▶ _Exercise instructions_:
Starting at the first line of the records below, transcribe each line exactly, ending with the line that contains "match String.get (Z.to_nat".

▶ _Provided data_:
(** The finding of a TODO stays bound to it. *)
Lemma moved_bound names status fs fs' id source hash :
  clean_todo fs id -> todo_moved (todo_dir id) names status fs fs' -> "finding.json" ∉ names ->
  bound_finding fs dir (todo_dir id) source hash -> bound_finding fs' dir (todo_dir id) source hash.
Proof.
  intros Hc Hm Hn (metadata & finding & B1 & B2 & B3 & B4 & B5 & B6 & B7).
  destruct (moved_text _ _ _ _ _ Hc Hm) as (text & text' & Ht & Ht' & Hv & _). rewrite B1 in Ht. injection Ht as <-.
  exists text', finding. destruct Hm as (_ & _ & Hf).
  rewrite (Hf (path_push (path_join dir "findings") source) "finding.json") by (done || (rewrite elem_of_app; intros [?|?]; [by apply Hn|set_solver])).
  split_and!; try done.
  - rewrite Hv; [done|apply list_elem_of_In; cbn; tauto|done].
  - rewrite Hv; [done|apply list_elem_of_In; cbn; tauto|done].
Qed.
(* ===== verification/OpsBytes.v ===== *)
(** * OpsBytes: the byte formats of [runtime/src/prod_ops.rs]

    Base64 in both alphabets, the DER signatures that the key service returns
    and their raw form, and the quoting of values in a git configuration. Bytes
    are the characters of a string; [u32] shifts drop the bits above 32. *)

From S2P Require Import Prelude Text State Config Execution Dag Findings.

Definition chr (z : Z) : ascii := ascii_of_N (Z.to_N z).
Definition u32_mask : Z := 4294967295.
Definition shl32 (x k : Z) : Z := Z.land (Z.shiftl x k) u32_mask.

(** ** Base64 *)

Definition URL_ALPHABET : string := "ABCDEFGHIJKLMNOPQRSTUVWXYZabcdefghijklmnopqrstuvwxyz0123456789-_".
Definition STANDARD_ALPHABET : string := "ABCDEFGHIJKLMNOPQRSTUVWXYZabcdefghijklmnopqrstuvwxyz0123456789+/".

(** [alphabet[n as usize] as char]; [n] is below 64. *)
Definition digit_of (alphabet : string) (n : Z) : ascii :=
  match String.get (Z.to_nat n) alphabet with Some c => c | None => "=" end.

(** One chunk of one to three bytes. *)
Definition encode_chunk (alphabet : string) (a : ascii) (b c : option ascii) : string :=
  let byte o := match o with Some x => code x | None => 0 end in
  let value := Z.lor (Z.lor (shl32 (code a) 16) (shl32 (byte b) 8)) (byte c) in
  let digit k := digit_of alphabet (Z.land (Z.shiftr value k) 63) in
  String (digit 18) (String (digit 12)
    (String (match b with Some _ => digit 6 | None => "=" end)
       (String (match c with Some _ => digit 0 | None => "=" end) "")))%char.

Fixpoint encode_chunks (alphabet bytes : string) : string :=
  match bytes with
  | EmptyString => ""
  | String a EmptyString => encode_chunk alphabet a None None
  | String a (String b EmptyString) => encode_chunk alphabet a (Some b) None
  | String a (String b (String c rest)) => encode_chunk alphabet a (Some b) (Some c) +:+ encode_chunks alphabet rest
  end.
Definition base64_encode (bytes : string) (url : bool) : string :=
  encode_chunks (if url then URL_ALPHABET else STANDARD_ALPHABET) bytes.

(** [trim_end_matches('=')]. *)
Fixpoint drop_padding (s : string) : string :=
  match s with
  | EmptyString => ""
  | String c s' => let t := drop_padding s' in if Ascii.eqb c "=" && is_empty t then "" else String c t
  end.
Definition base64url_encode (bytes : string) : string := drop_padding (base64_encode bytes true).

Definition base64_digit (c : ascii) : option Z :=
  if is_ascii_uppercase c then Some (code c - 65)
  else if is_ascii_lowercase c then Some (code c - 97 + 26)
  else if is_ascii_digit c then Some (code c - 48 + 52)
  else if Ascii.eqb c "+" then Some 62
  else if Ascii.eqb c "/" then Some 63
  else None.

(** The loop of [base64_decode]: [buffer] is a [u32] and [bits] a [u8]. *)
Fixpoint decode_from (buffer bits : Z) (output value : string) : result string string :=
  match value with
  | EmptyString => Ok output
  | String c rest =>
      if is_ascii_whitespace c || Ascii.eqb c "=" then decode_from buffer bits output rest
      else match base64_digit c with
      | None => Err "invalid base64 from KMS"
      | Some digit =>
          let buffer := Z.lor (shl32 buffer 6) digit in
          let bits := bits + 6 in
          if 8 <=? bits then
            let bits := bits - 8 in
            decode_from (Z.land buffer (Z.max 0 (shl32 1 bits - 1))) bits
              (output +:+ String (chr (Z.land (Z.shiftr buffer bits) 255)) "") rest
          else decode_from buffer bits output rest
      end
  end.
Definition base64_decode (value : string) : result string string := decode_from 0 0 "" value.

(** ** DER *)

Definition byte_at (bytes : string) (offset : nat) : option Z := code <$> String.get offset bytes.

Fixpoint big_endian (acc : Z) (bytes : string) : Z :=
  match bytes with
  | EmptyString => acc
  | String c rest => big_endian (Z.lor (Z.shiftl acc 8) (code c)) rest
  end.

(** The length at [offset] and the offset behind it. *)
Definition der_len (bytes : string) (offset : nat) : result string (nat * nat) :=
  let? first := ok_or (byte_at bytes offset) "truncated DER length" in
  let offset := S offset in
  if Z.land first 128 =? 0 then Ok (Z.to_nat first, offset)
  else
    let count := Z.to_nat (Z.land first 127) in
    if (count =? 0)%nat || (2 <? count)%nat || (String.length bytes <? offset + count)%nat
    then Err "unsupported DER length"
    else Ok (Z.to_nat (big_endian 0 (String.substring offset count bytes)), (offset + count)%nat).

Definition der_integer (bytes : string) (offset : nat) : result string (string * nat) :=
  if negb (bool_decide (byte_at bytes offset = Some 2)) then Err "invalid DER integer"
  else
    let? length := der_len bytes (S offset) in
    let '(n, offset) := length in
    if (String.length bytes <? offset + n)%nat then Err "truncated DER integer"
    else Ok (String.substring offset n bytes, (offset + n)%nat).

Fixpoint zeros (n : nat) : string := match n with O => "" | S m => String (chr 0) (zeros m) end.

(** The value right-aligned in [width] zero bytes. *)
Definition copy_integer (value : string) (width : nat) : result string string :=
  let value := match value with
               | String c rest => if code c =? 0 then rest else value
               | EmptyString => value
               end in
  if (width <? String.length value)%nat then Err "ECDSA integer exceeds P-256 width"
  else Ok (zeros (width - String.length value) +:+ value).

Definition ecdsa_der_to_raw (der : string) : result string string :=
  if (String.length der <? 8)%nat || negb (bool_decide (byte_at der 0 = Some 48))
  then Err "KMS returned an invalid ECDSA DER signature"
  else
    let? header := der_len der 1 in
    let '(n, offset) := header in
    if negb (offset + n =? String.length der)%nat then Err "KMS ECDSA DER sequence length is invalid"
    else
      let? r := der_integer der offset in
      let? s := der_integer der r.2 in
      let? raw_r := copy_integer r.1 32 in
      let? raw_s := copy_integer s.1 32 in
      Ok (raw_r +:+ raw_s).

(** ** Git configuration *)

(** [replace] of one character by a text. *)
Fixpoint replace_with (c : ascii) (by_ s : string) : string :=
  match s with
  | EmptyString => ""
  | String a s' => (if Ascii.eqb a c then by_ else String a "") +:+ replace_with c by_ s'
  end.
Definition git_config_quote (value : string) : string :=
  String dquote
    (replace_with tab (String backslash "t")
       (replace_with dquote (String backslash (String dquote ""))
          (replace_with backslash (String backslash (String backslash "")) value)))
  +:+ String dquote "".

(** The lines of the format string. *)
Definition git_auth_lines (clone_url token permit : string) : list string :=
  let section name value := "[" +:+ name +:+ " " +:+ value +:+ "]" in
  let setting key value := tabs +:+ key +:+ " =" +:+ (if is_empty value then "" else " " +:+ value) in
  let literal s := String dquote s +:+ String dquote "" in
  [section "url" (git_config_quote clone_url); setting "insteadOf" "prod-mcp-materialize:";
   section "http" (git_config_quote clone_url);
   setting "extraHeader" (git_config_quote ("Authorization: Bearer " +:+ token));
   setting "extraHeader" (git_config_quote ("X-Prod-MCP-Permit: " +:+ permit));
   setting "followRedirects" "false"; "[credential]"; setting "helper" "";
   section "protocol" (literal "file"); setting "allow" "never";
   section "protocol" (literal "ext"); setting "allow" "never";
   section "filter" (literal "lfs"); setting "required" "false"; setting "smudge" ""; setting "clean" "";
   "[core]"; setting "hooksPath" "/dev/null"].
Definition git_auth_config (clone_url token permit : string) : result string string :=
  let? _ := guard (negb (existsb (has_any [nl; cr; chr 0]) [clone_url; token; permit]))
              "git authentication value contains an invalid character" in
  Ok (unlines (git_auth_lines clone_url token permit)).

▶ _Output for this exercise_:
(** The finding of a TODO stays bound to it. *)
Lemma moved_bound names status fs fs' id source hash :
  clean_todo fs id -> todo_moved (todo_dir id) names status fs fs' -> "finding.json" ∉ names ->
  bound_finding fs dir (todo_dir id) source hash -> bound_finding fs' dir (todo_dir id) source hash.
Proof.
  intros Hc Hm Hn (metadata & finding & B1 & B2 & B3 & B4 & B5 & B6 & B7).
  destruct (moved_text _ _ _ _ _ Hc Hm) as (text & text' & Ht & Ht' & Hv & _). rewrite B1 in Ht. injection Ht as <-.
  exists text', finding. destruct Hm as (_ & _ & Hf).
  rewrite (Hf (path_push (path_join dir "findings") source) "finding.json") by (done || (rewrite elem_of_app; intros [?|?]; [by apply Hn|set_solver])).
  split_and!; try done.
  - rewrite Hv; [done|apply list_elem_of_In; cbn; tauto|done].
  - rewrite Hv; [done|apply list_elem_of_In; cbn; tauto|done].
Qed.
(* ===== verification/OpsBytes.v ===== *)
(** * OpsBytes: the byte formats of [runtime/src/prod_ops.rs]

    Base64 in both alphabets, the DER signatures that the key service returns
    and their raw form, and the quoting of values in a git configuration. Bytes
    are the characters of a string; [u32] shifts drop the bits above 32. *)

From S2P Require Import Prelude Text State Config Execution Dag Findings.

Definition chr (z : Z) : ascii := ascii_of_N (Z.to_N z).
Definition u32_mask : Z := 4294967295.
Definition shl32 (x k : Z) : Z := Z.land (Z.shiftl x k) u32_mask.

(** ** Base64 *)

Definition URL_ALPHABET : string := "ABCDEFGHIJKLMNOPQRSTUVWXYZabcdefghijklmnopqrstuvwxyz0123456789-_".
Definition STANDARD_ALPHABET : string := "ABCDEFGHIJKLMNOPQRSTUVWXYZabcdefghijklmnopqrstuvwxyz0123456789+/".

(** [alphabet[n as usize] as char]; [n] is below 64. *)
Definition digit_of (alphabet : string) (n : Z) : ascii :=
  match String.get (Z.to_nat n) alphabet with Some c => c | None => "=" end.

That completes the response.